His men had already exceeded expectations that season, and the Champions League final was yet another opportunity to play out the heroic story of David and Goliath. But during the match, their grit and determination would be tested early on, as Simeone would be forced into a ninth-minute substitution. Diego Costa went down, unable to shake off a hamstring injury picked up on the last day of the season, for which he underwent horse placenta treatment in Serbia. He was Atlético’s figurehead, and his early departure might have given his side a reason to stop believing. Nonetheless, it was Atlético who controlled the first half, and a calamitous error in the box for veteran goalkeeper Iker Casillas would gift them an early lead ten minutes before half-time. 

The second half waned in favour of Atléti, who were more than willing to play the clock down as Real struggled to make clear-cut chances. Many opportunities for Real culminated in tactical fouls by Atléti, who would go on to pick up seven yellow cards to Real’s five. No other final had ever included so many bookings, and tensions were high. 

Then, with five minutes of injury time added on, disaster struck for Atléti as a Sergio Ramos header would hit the back of the net from a corner. Extra time beckoned. 

After the restart, Real continued to pile on the pressure, but struggled to break the deadlock. Then in the second half of extra time, a slaloming run from Ángel Di María left him one-on-one with Thibault Courtois, who could only parry the Argentinian’s shot into the path of a well-placed Gareth Bale, who would head home to put Real Madrid in front for the first time in the match. 

Eight minutes later, Marcelo would permeate Atlético’s tired defensive core and take a low shot, which took the Belgian keeper and his 6’7 frame by surprise. Capitulation for Simeone’s side, and a result that would be rather insulting to their performance. 

But there was a sting in the tail, as just two minutes later Ronaldo was bundled over in the box by a clumsy Gabi. He had been quiet for most of the match, but it was with the last kick of the game that the 29-year-old would make his presence known. He scored the penalty and removed his shirt in what is now one of his most iconic celebrations. 

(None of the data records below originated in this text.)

(** C6: one sweep pass turns the table into the table without the entries
    whose [expiredAt] is strictly before the current time: such an entry is
    gone, every other entry is what it was, nothing is added, and no map of
    values and no clock changes.  And with the manager's ticker running and
    no caller at all, an entry is out of the table after finitely many
    ticks, at a time no later than one ticker period after the later of the
    starting time and the entry's [expiredAt] (the first tick comes within a
    period, the next ones a period apart, and the [gc] goroutine sweeps at
    each tick). *)
Theorem gc_spec :
  (∀ w : World,
     let w' := exec memoryStore_gc_pass w in
     data (mstore w') = filter (live_at (clock w)) (data (mstore w))
     ∧ (∀ k, data (mstore w') !! k =
             match data (mstore w) !! k with
             | Some it =>
                 if decide (item_expiredAt it < clock w) then None else Some it
             | None => None
             end)
     ∧ heap w' = heap w ∧ clock w' = clock w ∧ ticker (mstore w') = ticker (mstore w))
  ∧ (∀ (w : World) (k : string) (it : dataItem) (first : Duration),
       gc_running w →
       0 < first ≤ tk_period (ticker (mstore w)) →
       data (mstore w) !! k = Some it →
       ∃ n, let w' := idle_run first n w in
            steps w w'
            ∧ data (mstore w') !! k = None
            ∧ clock w' ≤ Z.max (clock w) (item_expiredAt it)
                         + tk_period (ticker (mstore w))).
Proof.
  split.
  - intros w. simpl. rewrite gc_pass_exec. simpl.
    repeat split. intros k. apply filter_live_lookup.
  - intros w k it first Hrun Hfirst Hk.
    set (p := tk_period (ticker (mstore w))) in *.
    set (e := item_expiredAt it).
    set (c1 := clock w + first).
    set (n := if decide (e < c1) then 0%nat
              else Z.to_nat ((e - c1) / p + 1)).
    exists n.
    pose proof (idle_run_state first n w Hrun) as H. simpl in H.
    destruct H as (Hs & _ & _ & Hclk & _ & Hdata); [lia | fold p; lia |].
    fold p in Hclk, Hdata. simpl.
    assert (Ht : e < c1 + Z.of_nat n * p ≤ Z.max (clock w) e + p).
    { subst n. case_decide as He.
      - simpl. lia.
      - assert (0 ≤ (e - c1) / p) by (apply Z.div_pos; lia).
        rewrite Z2Nat.id by lia.
        pose proof (Z.mul_div_le (e - c1) p).
        pose proof (Z.mul_succ_div_gt (e - c1) p).
        lia. }
    split; [done|]. split.
    + rewrite Hdata, filter_live_lookup, Hk.
      fold e c1. case_decide; [done|lia].
    + rewrite Hclk. fold c1. lia.
Qed.

Lemma gc_spec_witness :
  let w := exec (store_Save (mkStore 0%nat "s" 60 1%positive))
             (set_heap {[ 1%positive := ∅ ]} (NewMemoryStore 5)) in
  (gc_running w
   ∧ 0 < 1 ≤ tk_period (ticker (mstore w))
   ∧ data (mstore w) !! "s"
     = Some (mkDataItem "s" (5 + 60 * time_Second) (Some 1%positive)))
  ∧ ∃ n, data (mstore (idle_run 1 n w)) !! "s" = None
         ∧ clock (idle_run 1 n w) ≤ 5 + 61 * time_Second.
Proof.
  intros w.
  assert (Hrun : gc_running w) by done.
  assert (Hfirst : 0 < 1 ≤ tk_period (ticker (mstore w))) by (by vm_compute).
  assert (Hk : data (mstore w) !! "s"
               = Some (mkDataItem "s" (5 + 60 * time_Second) (Some 1%positive)))
    by (vm_compute; reflexivity).
  split; [done|].
  destruct (proj2 gc_spec w "s" _ 1 Hrun Hfirst Hk) as (n & _ & Hgone & Hclk).
  exists n. split; [exact Hgone|].
  etrans; [exact Hclk|]. by vm_compute.
Defined.

(** ** Close and the [gc] goroutine *)

Lemma run_gc_exit_state c w : gc_exit_state (run c w) = gc_exit_state w.
Proof.
  destruct c; unfold_calls; simpl; repeat case_match; simplify_eq/=; done.
Qed.

Lemma step_gc_exit_state w w' :
  step w w' → gc_exit_state w = (Receiving, false) →
  gc_exit_state w' = (Receiving, false).
Proof.
  intros Hstep Hw. destruct Hstep as [w d Hd|w|w w' Hgc|w c].
  - done.
  - unfold gc_exit_state, Ticker_fire in *. simpl.
    by destruct (tk_active (ticker (mstore w))).
  - unfold memoryStore_gc in Hgc. unfold gc_exit_state in *.
    injection Hw as Hr Hc. rewrite Hr, Hc in Hgc.
    destruct (tk_pending (ticker (mstore w))); [|done].
    injection Hgc as <-. rewrite gc_pass_exec. simpl. by rewrite Hr, Hc.
  - by rewrite run_gc_exit_state.
Qed.

Lemma steps_gc_exit_state w w' :
  steps w w' → gc_exit_state w = (Receiving, false) →
  gc_exit_state w' = (Receiving, false).
Proof.
  induction 1 as [|w1 w2 w3 _ IH Hs]; [done|].
  intros Hw. eapply step_gc_exit_state; [exact Hs | by apply IH].
Qed.
(** X3: [reset] cancels the stored handle only.  When a second accepted
    pause arrives while the timer of a first is outstanding, a teardown
    cancels the second timer and zeroes the counters, but the first timer
    stays outstanding; when it runs, it emits [tracking:pause] with
    [pauseCount = 1] and [pauseTime = 0] in the session that follows. *)
Theorem overlapped_pause_survives_teardown
    (s : Tracker) (p1 p2 : Player) (t0 t1 t2 t3 : Z) (i : Input) :
  reachable s → isSeeking p1 = false → isSeeking p2 = false →
  is_reset i = true → t0 + 300 ≤ t3 →
  let s3 := (run [(t0, pause p1); (t1, pause p2); (t2, i)] s).1 in
  pauseCount s3 = 0 ∧
  pending s3 !! next_timer s = Some (t0 + 300) ∧
  pending s3 !! Pos.succ (next_timer s) = None ∧
  step t3 (timeout (next_timer s)) s3 =
    ({| pauseTime := 0%Q;
        pauseCount := 1;
        initPauseTime := Some t3;
        timer := timer s3;
        locked := false;
        next_timer := next_timer s3;
        pending := delete (next_timer s) (pending s3) |},
     [tracking_pause {| data_pauseTime := 0%Q; data_pauseCount := 1 |}]).
Proof.
  intros [tr0 <-] Hs1 Hs2 Hi Hdue.
  assert (Hl : locked (run tr0 init).1 = false) by by apply locked_run.
  set (s := (run tr0 init).1) in *.
  assert (Hr : (run [(t0, pause p1); (t1, pause p2); (t2, i)] s).1
               = reset (on_pause t1 p2 (on_pause t0 p1 s).1).1).
  { rewrite !PauseTrackingProofs.tracker_run_cons. simpl. by destruct i. }
  rewrite Hr. clear Hr.
  set (s3 := reset (on_pause t1 p2 (on_pause t0 p1 s).1).1).
  assert (Hne : Pos.succ (next_timer s) ≠ next_timer s) by lia.
  assert (Hpend : pending s3 =
            delete (Pos.succ (next_timer s))
              (<[Pos.succ (next_timer s):=t1 + 300]>
                 (<[next_timer s:=t0 + 300]> (pending s)))).
  { subst s3. unfold on_pause. rewrite Hs1, Hl. simpl. by rewrite Hs2, Hl. }
  assert (Hlook : pending s3 !! next_timer s = Some (t0 + 300)).
  { rewrite Hpend, lookup_delete_ne by done.
    rewrite lookup_insert_ne by done. apply lookup_insert_eq. }
  split; [done|]. split; [done|].
  split; [rewrite Hpend; apply lookup_delete_eq|].
  change (step t3 (timeout (next_timer s)) s3) with (fire t3 (next_timer s) s3).
  unfold fire. rewrite Hlook.
  assert (Hle : (t0 + 300 <=? t3) = true) by (apply Z.leb_le; lia).
  rewrite Hle. reflexivity.
Qed.
(** * powerstrip: a shallow embedding of the plugin runtime

    The development follows the Go sources of the repository:

    - [GoStrings], [Fmt], [Binary]: the fragments of the Go standard
      library ([strings.TrimSpace], [strings.SplitN], the [%d] and [%s]
      verbs of [fmt], [encoding/binary] on [uint32]) that the sources call;
    - [Broker]: [MuxBroker] ([NextId], [Dial], [Accept], [getStream]);
    - [RPCClientM]: [RPCClient.Close] and [RPCClient.Dispense];
    - [RPCServerM]: [RPCServer.done], [controlServer.Quit] and
      [dispenseServer.Dispense];
    - [Supervisor]: [Client.Start], [Client.Exited], [Client.Kill] and the
      tasks [Start] spawns;
    - [ServerMain]: the handshake line printed by [Serve].

    Go values are modelled as the code has them: an [error] is its message,
    [nil] is [None], a pair of results [(T, error)] is a pair of options,
    a [uint32] is an [N] reduced modulo [2^32], a [map] is a [gmap].
    Calls into the operating system, the network and the multiplexer are
    answered by an explicit environment and recorded in a trace of events. *)

From Stdlib Require Import NArith ZArith Lia List Ascii String DecimalString.
From stdpp Require Import gmap strings list.
Import ListNotations.

Local Open Scope string_scope.
Local Open Scope N_scope.

(** ** Go basics *)

(** A Go [error] value: only its message is observable here. *)
Definition error := string.

(** The [uint32] modulus and the wrap-around of unsigned arithmetic. *)
Definition uint32_mod : N := 2 ^ 32.
Definition wrap32 (n : N) : N := n mod uint32_mod.

(** The result of a call that can panic. *)
Inductive Outcome (A : Type) :=
| Returns (a : A)
| Panics (msg : string).
Arguments Returns {A} a.
Arguments Panics {A} msg.

Module Fmt.

(** The [%d] verb on an unsigned integer: its decimal digits. *)
Definition fmt_d (n : N) : string := NilEmpty.string_of_uint (N.to_uint n).

End Fmt.

(** ** [encoding/binary], little endian, on [uint32] *)

Module Binary.

Definition byte_of_N (n : N) : Byte.byte :=
  match Byte.of_N (n mod 256) with
  | Some b => b
  | None => Byte.x00
  end.

(** [binary.LittleEndian.PutUint32]: the four bytes written for [v]. *)
Definition PutUint32 (v : N) : list Byte.byte :=
  [ byte_of_N (N.land v 255);
    byte_of_N (N.land (N.shiftr v 8) 255);
    byte_of_N (N.land (N.shiftr v 16) 255);
    byte_of_N (N.land (N.shiftr v 24) 255) ].

(** [binary.LittleEndian.Uint32] on the four bytes read. *)
Definition Uint32 (b0 b1 b2 b3 : Byte.byte) : N :=
  N.lor (N.lor (N.lor (Byte.to_N b0) (N.shiftl (Byte.to_N b1) 8))
               (N.shiftl (Byte.to_N b2) 16))
        (N.shiftl (Byte.to_N b3) 24).

End Binary.

(** ** The [strings] package: [TrimSpace] and [SplitN] *)

Module GoStrings.

Definition byte_is (c : ascii) (n : N) : bool := N.eqb (N_of_ascii c) n.

(** The six ASCII white-space bytes: tab, line feed, vertical tab, form
    feed, carriage return and space. *)
Definition ascii_space (c : ascii) : bool :=
  byte_is c 9 || byte_is c 10 || byte_is c 11 || byte_is c 12
  || byte_is c 13 || byte_is c 32.

(** The two-byte UTF-8 encodings of white space: U+0085 and U+00A0. *)
Definition space2 (a b : ascii) : bool :=
  byte_is a 194 && (byte_is b 133 || byte_is b 160).

(** The three-byte encodings: U+1680, U+2000 to U+200A, U+2028, U+2029,
    U+202F, U+205F and U+3000. *)
Definition space3 (a b c : ascii) : bool :=
  (byte_is a 225 && byte_is b 154 && byte_is c 128)
  || (byte_is a 226 && byte_is b 128
      && ((N.leb 128 (N_of_ascii c) && N.leb (N_of_ascii c) 138)
          || byte_is c 168 || byte_is c 169 || byte_is c 175))
  || (byte_is a 226 && byte_is b 129 && byte_is c 159)
  || (byte_is a 227 && byte_is b 128 && byte_is c 128).

(** [TrimLeftFunc(s, unicode.IsSpace)] on the bytes of [s]. *)
Fixpoint trim_left (l : list ascii) : list ascii :=
  match l with
  | [] => []
  | a :: l1 =>
      if ascii_space a then trim_left l1
      else match l1 with
           | b :: l2 =>
               if space2 a b then trim_left l2
               else match l2 with
                    | c :: l3 => if space3 a b c then trim_left l3 else l
                    | [] => l
                    end
           | [] => l
           end
  end.

(** [TrimRightFunc(s, unicode.IsSpace)], on the reversed bytes: the head
    of [l] is the last byte of the string. *)
Fixpoint trim_right_rev (l : list ascii) : list ascii :=
  match l with
  | [] => []
  | c :: l1 =>
      if ascii_space c then trim_right_rev l1
      else match l1 with
           | b :: l2 =>
               if space2 b c then trim_right_rev l2
               else match l2 with
                    | a :: l3 => if space3 a b c then trim_right_rev l3 else l
                    | [] => l
                    end
           | [] => l
           end
  end.

Definition TrimSpace (s : string) : string :=
  string_of_list_ascii
    (rev (trim_right_rev (rev (trim_left (list_ascii_of_string s))))).

(** [strings.Index] and the cut it induces, for a one-byte separator:
    the text before the first separator and the text after it. *)
Fixpoint cut (sep : ascii) (s : string) : option (string * string) :=
  match s with
  | EmptyString => None
  | String c s' =>
      if Ascii.eqb c sep then Some (EmptyString, s')
      else match cut sep s' with
           | Some (a, b) => Some (String c a, b)
           | None => None
           end
  end.

(** The loop of [genSplit]: at most [k] cuts, then the remainder. *)
Fixpoint split_loop (sep : ascii) (k : nat) (s : string) : list string :=
  match k with
  | O => [s]
  | S k' =>
      match cut sep s with
      | None => [s]
      | Some (a, rest) => a :: split_loop sep k' rest
      end
  end.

The 2014 UCL saw Real Madrid crowned champions for a record tenth time, and for some in white, this UCL trophy would be the first of many. Only Iker Casillas and Cristiano Ronaldo had previously won the competition. It would also be the last final before the passing of Madrid legend Alfredo Di Stéfano, who died just over one month later at the age of 88. A month or so later, Germany would win the 2014 World Cup in Rio. The one player to win both the World Cup and that season’s Champions League? Sami Khedira.